Rosasite has a hardness of about 4.5 versus aurichalcite at about 1.5, but again that’s often largely irrelevant because of the fine aggregate nature of the material in both cases. You might be able to rub fragments on a bit of copper (hardness 3) and see what happens, but both minerals are somewhat delicate and might just fall apart. Their specific gravities are both close enough to 4.0 that it would (in my opinion) take a rather exacting measurement to use that technique to differentiate them, and since they often occur together, even intimately intergrown, it might be impossible.
People point out subtle differences in color, but to me, saying “more greenish than blue-green” is, even if valid, only really workable (barely, perhaps) if you have two known examples in front of you, and the natural variation of both seems to span all such shades. I’m hard pressed to differentiate between “pale green, sky blue, or greenish blue” (aurichalcite) and “blue, blue-green to green, sky-blue” (rosasite).
Some people seem to use an unvalidated rule of thumb that says if it is compact and botryoidal, it’s rosasite, and if it forms feathery fans and sprays, it’s aurichalcite. Using that rule, in my photo at the top there would be two balls of rosasite, at near center and inside the edges at left, while the rest would be aurichalcite.
You can certainly do accurate analysis, whether of chemistry (apparently the zinc-copper ratios are significant and consistent) or some other technique like x-ray diffraction, but short of that, can you tell? For me, I cannot. At least I think I cannot, but I probably use that rule of thumb above as much as anyone.
Of the 29 photos of rosasite from the 79 Mine (where mine is from) on MinDat, I’d say most by far are relatively compact balls. And most of the 124 aurichalcite photos are radial, feathery balls and sprays, but there is certainly some overlap in appearance among those photos. And I have no idea how many were confirmed analytically.
Irrespective of all that, they are both pretty minerals!
The 79 Mine was opened in Pinal County, Arizona, in 1879. Mike and Pat O’Brien named it for the year. Three years later Gila County was created out of part of Pinal County, and the mine lay in the new county. It was mostly a lead-zinc mine, with production until the 1950s, but its fame today is for the diverse collectable minerals (85 different species according to MinDat). It is the type locality for liudongshengite, a zinc-chromium carbonate, named for Chinese geologist Liu Dongsheng (1917-2008).
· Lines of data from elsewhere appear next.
Lemma scrapeDevpost_falls_back_witness :
  scrapeDevpost (H := ReferenceHost.host)
    (Normal (Samples.obj1 "items"
               (JSArray [JSObject [("title", JSString "Open Hack");
                                   ("pubDate", JSString "next week")]])))
    (Normal (Samples.obj1 "hackathons"
               (JSArray [JSObject [("title", JSString "Open Hack")]])))
  = Normal (eventsOf
              (devpostApiEvents (H := ReferenceHost.host)
                 (Normal (Samples.obj1 "hackathons"
                            (JSArray [JSObject [("title", JSString "Open Hack")]]))))).
Proof.
  apply (proj2 (proj2 (scrapeDevpost_falls_back (H := ReferenceHost.host) _ _))
           (Samples.obj1 "items"
              (JSArray [JSObject [("title", JSString "Open Hack");
                                  ("pubDate", JSString "next week")]]))
           [JSObject [("title", JSString "Open Hack");
                      ("pubDate", JSString "next week")]]
           (JSObject [("title", JSString "Open Hack");
                      ("pubDate", JSString "next week")])
           (JSString "next week")).
  - reflexivity.
  - reflexivity.
  - apply list_elem_of_In. left. reflexivity.
  - reflexivity.
  - reflexivity.
  - intros t Ht. vm_compute in Ht. discriminate Ht.
Defined.

(** * Further properties of the run *)

Lemma contribution_settle (outcome : Completion (list Event)) :
  contribution (settle outcome) = eventsOf outcome.
Proof. by destruct outcome as [[|e l]|err]. Qed.

(** X6: the list handed to the duplicate filter is the concatenation of
    the lists of the six adapters in the order Devpost, Unstop, Dorahacks,
    Devfolio, HackerEarth, MLH, whatever each source answered; an adapter
    that fails or finds nothing adds nothing and moves nothing. *)
Theorem aggregate_in_registration_order `{Host} (w : World) :
  (aggregate (allSettled w)).1 =
    eventsOf (scrapeDevpost (devpost_feed w) (devpost_api w))
    ++ eventsOf (scrapeUnstop (unstop_response w))
    ++ eventsOf (scrapeDorahacks (dorahacks_response w))
    ++ eventsOf (scrapeDevfolio (devfolio_browser w))
    ++ eventsOf (scrapeHackerEarth (hackerearth_response w))
    ++ eventsOf (getMLHEvents (mlh_page w)).
Proof.
  rewrite aggregate_spec. unfold allSettled. simpl.
  by rewrite !contribution_settle, app_nil_r.
Qed.

(** X7: a run that returns a list has a string for the title of every
    event the adapters gave, and one event without such a title, from any
    adapter and at any position, makes the whole run throw. When no
    conversion of a start date throws, the run returns a list exactly when
    every event has a string for a title. *)
Theorem pipeline_returns_iff_titled `{Host} (results : list Settled) :
  ((∃ events, pipeline results = Normal events) → Forall titled (aggregate results).1)
  ∧ (¬ Forall titled (aggregate results).1 → ∃ reason, pipeline results = Throw reason)
  ∧ (Forall datable (aggregate results).1 →
     (∃ events, pipeline results = Normal events)
     ↔ Forall titled (aggregate results).1).
Proof.
  assert ((∃ events, pipeline results = Normal events) →
          Forall titled (aggregate results).1) as Hreturns.
  { intros [events Hev]. unfold pipeline in Hev.
    destruct (aggregate results) as [allEvents stats]. simpl.
    destruct (removeDuplicates allEvents) as [u|] eqn:Hu; simpl in Hev; [|done].
    by apply removeDuplicates_Normal in Hu as [Ht _]. }
  split_and!; [done| |].
  - intros Hnot. destruct (pipeline results) as [events|reason] eqn:Hrun; [|by eexists].
    destruct Hnot. apply Hreturns. by eexists.
  - intros Hdates. split; [done|].
    intros Ht. rewrite pipeline_returns by done. eexists. apply sortByDate_datable.
    pose proof (firstOfEachKey_subseteq (aggregate results).1) as Hsub.
    rewrite Forall_forall in Hdates |- *. intros e He. apply Hdates. set_solver.
Qed.

Lemma pipeline_returns_iff_titled_witness :
  Forall (datable (H := ReferenceHost.host))
    (aggregate [Fulfilled [Samples.march; Samples.tbd]; Fulfilled [Samples.nodate]]).1
  ∧ Forall titled
      (aggregate [Fulfilled [Samples.march; Samples.tbd]; Fulfilled [Samples.nodate]]).1
  ∧ ∃ events,
      pipeline (H := ReferenceHost.host)
        [Fulfilled [Samples.march; Samples.tbd]; Fulfilled [Samples.nodate]]
      = Normal events.
Proof.
  assert (Forall (datable (H := ReferenceHost.host))
            (aggregate [Fulfilled [Samples.march; Samples.tbd];
                        Fulfilled [Samples.nodate]]).1) as Hd.
  { repeat (apply Forall_cons_2; [eexists; reflexivity|]). apply Forall_nil_2. }
  assert (Forall titled
            (aggregate [Fulfilled [Samples.march; Samples.tbd];
                        Fulfilled [Samples.nodate]]).1) as Ht.
  { repeat (apply Forall_cons_2; [by eexists|]). apply Forall_nil_2. }
  split_and!; [exact Hd|exact Ht|].
  exact (proj2 (proj2 (proj2 (pipeline_returns_iff_titled (H := ReferenceHost.host)
                                [Fulfilled [Samples.march; Samples.tbd];
                                 Fulfilled [Samples.nodate]])) Hd) Ht).
Defined.

(** A start date that is an object with a [toString] property of its own,
    which the Unstop adapter passes on as it finds it, makes the
    comparator throw: the run throws although every title is a string. *)
Example pipeline_throws_in_the_sort :
  pipeline (H := ReferenceHost.host) [Fulfilled [Samples.january; Samples.night]]
  = Throw (TypeError "Cannot convert object to primitive value").
Proof. reflexivity. Qed.

(** X8: when the run returns, no two events of its result share a
    normalized title, the result holds exactly the first event of each key
    among the events the adapters gave, and it is not longer than their
    list. *)
Theorem getAllEvents_distinct_keys `{Host} (w : World) (events : list Event) :
  getAllEvents w = Normal events →
  NoDup (titleKey <$> events)
  ∧ events ≡ₚ firstOfEachKey (aggregate (allSettled w)).1
  ∧ (length events ≤ length (aggregate (allSettled w)).1)%nat.
Proof.
  unfold getAllEvents, pipeline.
  destruct (aggregate (allSettled w)) as [allEvents stats]. simpl.
  destruct (removeDuplicates allEvents) as [u|] eqn:Hu; simpl; [|done].
  intros Hperm%sortByDate_Permutation. apply removeDuplicates_Normal in Hu as [Ht ->].
  split_and!.
  - rewrite Hperm. apply firstOfEachKey_NoDup.
  - done.
  - rewrite Hperm. apply sublist_length, firstOfEachKey_sublist.
Qed.

Lemma getAllEvents_distinct_keys_witness :
  ∃ events,
    getAllEvents (H := ReferenceHost.host)
      (Samples.onlyUnstop
         (Samples.unstopBody
            [JSObject [("title", JSString "Hack One")];
             JSObject [("title", JSString "hack one!")]]))
    = Normal events
    ∧ length events = 1%nat
    ∧ NoDup (titleKey (H := ReferenceHost.host) <$> events).
Proof.
  eexists. split; [vm_compute; reflexivity|]. split; [reflexivity|].
  apply (getAllEvents_distinct_keys (H := ReferenceHost.host)
           (Samples.onlyUnstop
              (Samples.unstopBody
                 [JSObject [("title", JSString "Hack One")];
                  JSObject [("title", JSString "hack one!")]]))).
  vm_compute. reflexivity.
Defined.

(** X9: when no adapter contributes an event (every one fails or finds
    nothing), the run returns the empty list and counts 0 successes and 6
    failures: it does not throw. *)
Theorem getAllEvents_total_failure `{Host} (w : World) :
  Forall (λ result, contributes result = false) (allSettled w) →
  getAllEvents w = Normal []
  ∧ (aggregate (allSettled w)).2 = mkStats 0 6.
Proof.
  intros Hnone.
  assert (∀ results, Forall (λ result, contributes result = false) results →
            aggregate results = ([], mkStats 0 (length results))) as Hagg.
  { clear. intros results Hnone. rewrite aggregate_spec.
    induction Hnone as [|r results Hr _ IH]; [done|].
    injection IH as Hev Hs Hf.
    rewrite filter_cons_False, filter_cons_True by (by rewrite ?Hr).
    cbn [mbind list_bind length]. rewrite Hev, Hs, Hf.
    destruct r as [[|e l]|err]; by simplify_eq. }
  unfold getAllEvents, pipeline. rewrite (Hagg _ Hnone). by split.
Qed.

Lemma getAllEvents_total_failure_witness :
  getAllEvents (H := ReferenceHost.host)
    {| devpost_feed := Samples.down; devpost_api := Samples.down;
       unstop_response := Samples.down; dorahacks_response := Samples.down;
       devfolio_browser := Samples.down; hackerearth_response := Samples.down;
       mlh_page := Normal [] |}
  = Normal [].
Proof.
  apply (getAllEvents_total_failure (H := ReferenceHost.host)).
  repeat (apply Forall_cons_2; [reflexivity|]). apply Forall_nil_2.
Defined.

Section SorterEdges.
Context `{Host}.

Lemma filter_all {A} (Q : A → Prop) `{!∀ x, Decision (Q x)} (l : list A) :
  Forall Q l → filter Q l = l.
Proof. induction 1 as [|x l Hx _ IH]; [done|]. by rewrite filter_cons_True, IH. Qed.

(** X10: a list in which no event has a start date comes out of the sort
    as it went in, although the comparator answers 1 for every pair of
    such events in both directions. *)
Theorem sortByDate_undated_unchanged (events : list Event) :
  Forall undated events → sortByDate events = Normal events.
Proof.
  intros Hall.
  assert (sortByDate events = Normal (Array_sort (order_or_tie byStartDate) events))
    as Hout.
  { apply sortByDate_datable. eapply Forall_impl; [done|]. apply undated_datable. }
  rewrite Hout. f_equal.
  destruct (sortByDate_undatedLast events _ Hout) as (Hperm & _ & Hkeep).
  rewrite (filter_all undated events Hall) in Hkeep.
  etransitivity; [|done].
  symmetry. apply filter_all. by rewrite Hperm.
Qed.

(** X11: when every start date that is present parses, the sort returns
    and is stable on the dates: the events with one and the same parsed
    date keep their input order. *)
Theorem sortByDate_stable_on_equal_dates (events : list Event) (t : Z) :
  Forall parseable events →
  ∃ output,
    sortByDate events = Normal output
    ∧ filter (λ e, dated e ∧ parsedDate e = Some t) output
      = filter (λ e, dated e ∧ parsedDate e = Some t) events.
Proof.
  intros HP. eexists. split.
  { apply sortByDate_datable. eapply Forall_impl; [done|]. apply parseable_datable. }
  destruct (Array_sort_spec (order_or_tie byStartDate) dateRank rankLe parseable
              byStartDate_before_le byStartDate_not_before events HP) as [_ Hf].
  pose proof (Array_sort_Permutation (order_or_tie byStartDate) events) as Hperm.
  assert (Forall parseable (Array_sort (order_or_tie byStartDate) events)) as HP'
    by (by rewrite Hperm).
  assert (∀ e, parseable e →
            (dated e ∧ parsedDate e = Some t) ↔ dateRank e = Some t) as Hrank.
  { intros e He. unfold parseable, dated, undated, dateRank in *.
    destruct (ToBoolean (start_date e)); [|naive_solver].
    destruct He as [?|[t' Ht']]; [done|]. rewrite Ht'. simpl. naive_solver. }
  rewrite (filter_iff_Forall parseable _ (λ e, dateRank e = Some t) _ HP' Hrank).
  rewrite (filter_iff_Forall parseable _ (λ e, dateRank e = Some t) _ HP Hrank).
  apply (Hf (Some t)).
  intros a b Ha Hb Hra Hrb Hlt.
  apply (byStartDate_before a b Ha Hb Hlt). rewrite Hra, Hrb. simpl. lia.
Qed.
End SorterEdges.

Lemma sortByDate_undated_unchanged_witness :
  sortByDate (H := ReferenceHost.host)
    [Samples.nodate; Samples.event "MLH" "Late Hack" (JSString EmptyString)]
  = Normal [Samples.nodate; Samples.event "MLH" "Late Hack" (JSString EmptyString)].
Proof.
  apply (sortByDate_undated_unchanged (H := ReferenceHost.host)).
  apply Forall_cons_2; [reflexivity|]. apply Forall_cons_2; [reflexivity|].
  apply Forall_nil_2.
Defined.

Lemma sortByDate_stable_on_equal_dates_witness :
  ∃ output,
    sortByDate (H := ReferenceHost.host)
      [Samples.march; Samples.january;
       Samples.event "MLH" "New Year Hack" (JSString "2025-01-01")]
    = Normal output
    ∧ filter (λ e, dated e ∧ parsedDate (H := ReferenceHost.host) e = Some 1735689600000)
        output
      = filter (λ e, dated e ∧ parsedDate (H := ReferenceHost.host) e = Some 1735689600000)
          [Samples.march; Samples.january;
           Samples.event "MLH" "New Year Hack" (JSString "2025-01-01")].
Proof.
  apply (sortByDate_stable_on_equal_dates (H := ReferenceHost.host)).
  repeat (apply Forall_cons_2; [right; apply (bool_decide_unpack _); vm_compute; exact I|]). apply Forall_nil_2.
Defined.

(** * Further properties of the duplicate filter *)

Lemma strip_non_alnum_chars (s : string) :
  Forall (λ c, in_a_z_0_9 c = true) (String.list_ascii_of_string (strip_non_alnum s)).
Proof.
  induction s as [|c s IH]; simpl; [constructor|].
  destruct (in_a_z_0_9 c) eqn:Hc; simpl; [by constructor|done].
Qed.

Lemma strip_non_alnum_fixed (s : string) :
  Forall (λ c, in_a_z_0_9 c = true) (String.list_ascii_of_string s) →
  strip_non_alnum s = s.
Proof.
  induction s as [|c s IH]; simpl; [done|].
  intros [Hc Hs]%Forall_cons. by rewrite Hc, IH.
Qed.


Lemma firstOfEachKey_head `{Host} (e : Event) (l : list Event) :
  head (firstOfEachKey (e :: l)) = Some e.
Proof.
  unfold firstOfEachKey. cbn [imap take fmap list_fmap].
  destruct (decide (titleKey e ∈ [])) as [Hin|]; [by apply elem_of_nil in Hin|done].
Qed.

(** X13: when the duplicate filter returns, its result is a sublist of its
    input (same events, same relative order, nothing added) that starts
    with the first event of the input; it is empty only for the empty
    input. *)
Theorem removeDuplicates_keeps_order_and_head `{Host}
    (allEvents uniqueEvents : list Event) :
  removeDuplicates allEvents = Normal uniqueEvents →
  uniqueEvents `sublist_of` allEvents
  ∧ head uniqueEvents = head allEvents
  ∧ (uniqueEvents = [] ↔ allEvents = []).
Proof.
  intros [Ht ->]%removeDuplicates_Normal.
  split_and!; [apply firstOfEachKey_sublist| |].
  - destruct allEvents as [|e l]; [done|]. apply firstOfEachKey_head.
  - destruct allEvents as [|e l]; [done|].
    split; [|done]. intros Hnil.
    pose proof (firstOfEachKey_head e l) as Hhead. by rewrite Hnil in Hhead.
Qed.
It might seem strange for a blue-green mineral to have “rose” in its name, but it reflects its discovery locality, the Rosas Mine, Sulcis, Sardinia, Italy.
Aurichalcite was named by Th. Böttger (or Boettger) in 1839 (Chemische Untersuchung des Aurichalcits, eines neuen Kupfererzes vom Altai: Annalen der Physik und Chemie 48, 495-500) for its zinc and copper content, the components of brass. Greek όρειχαλκος, orichalcos, "mountain brass" or "mountain copper," was the name of a fabulous metal, mentioned in the legend of the lost continent Atlantis. As yellow copper or yellow brass, it was Latinized by Böttger as aurichalcite, “gold [i.e., yellow] copper.” The Greek prefix, ori, mountain, and Latin auri, aurum, gold, have nothing to do with each other etymologically, although they sound alike. Spanish oro, gold, is from the Latin aurum, not of Greek origin as far as I can tell.
Your comments regarding the difficulty in species identification when relying on color alone were spot on! Thanks for sharing.
If geologists can't tell sometimes without rigorous analysis, than I certainly can't but two questions occur to me. How would crystals of the two minerals be interwoven or entwined? Would it be at the same time or would one be formed before the other? Also, in the photographed specimen, how have such delicate structures survive uncrushed? They look as if they would crumble to powder even if brushed with a finger!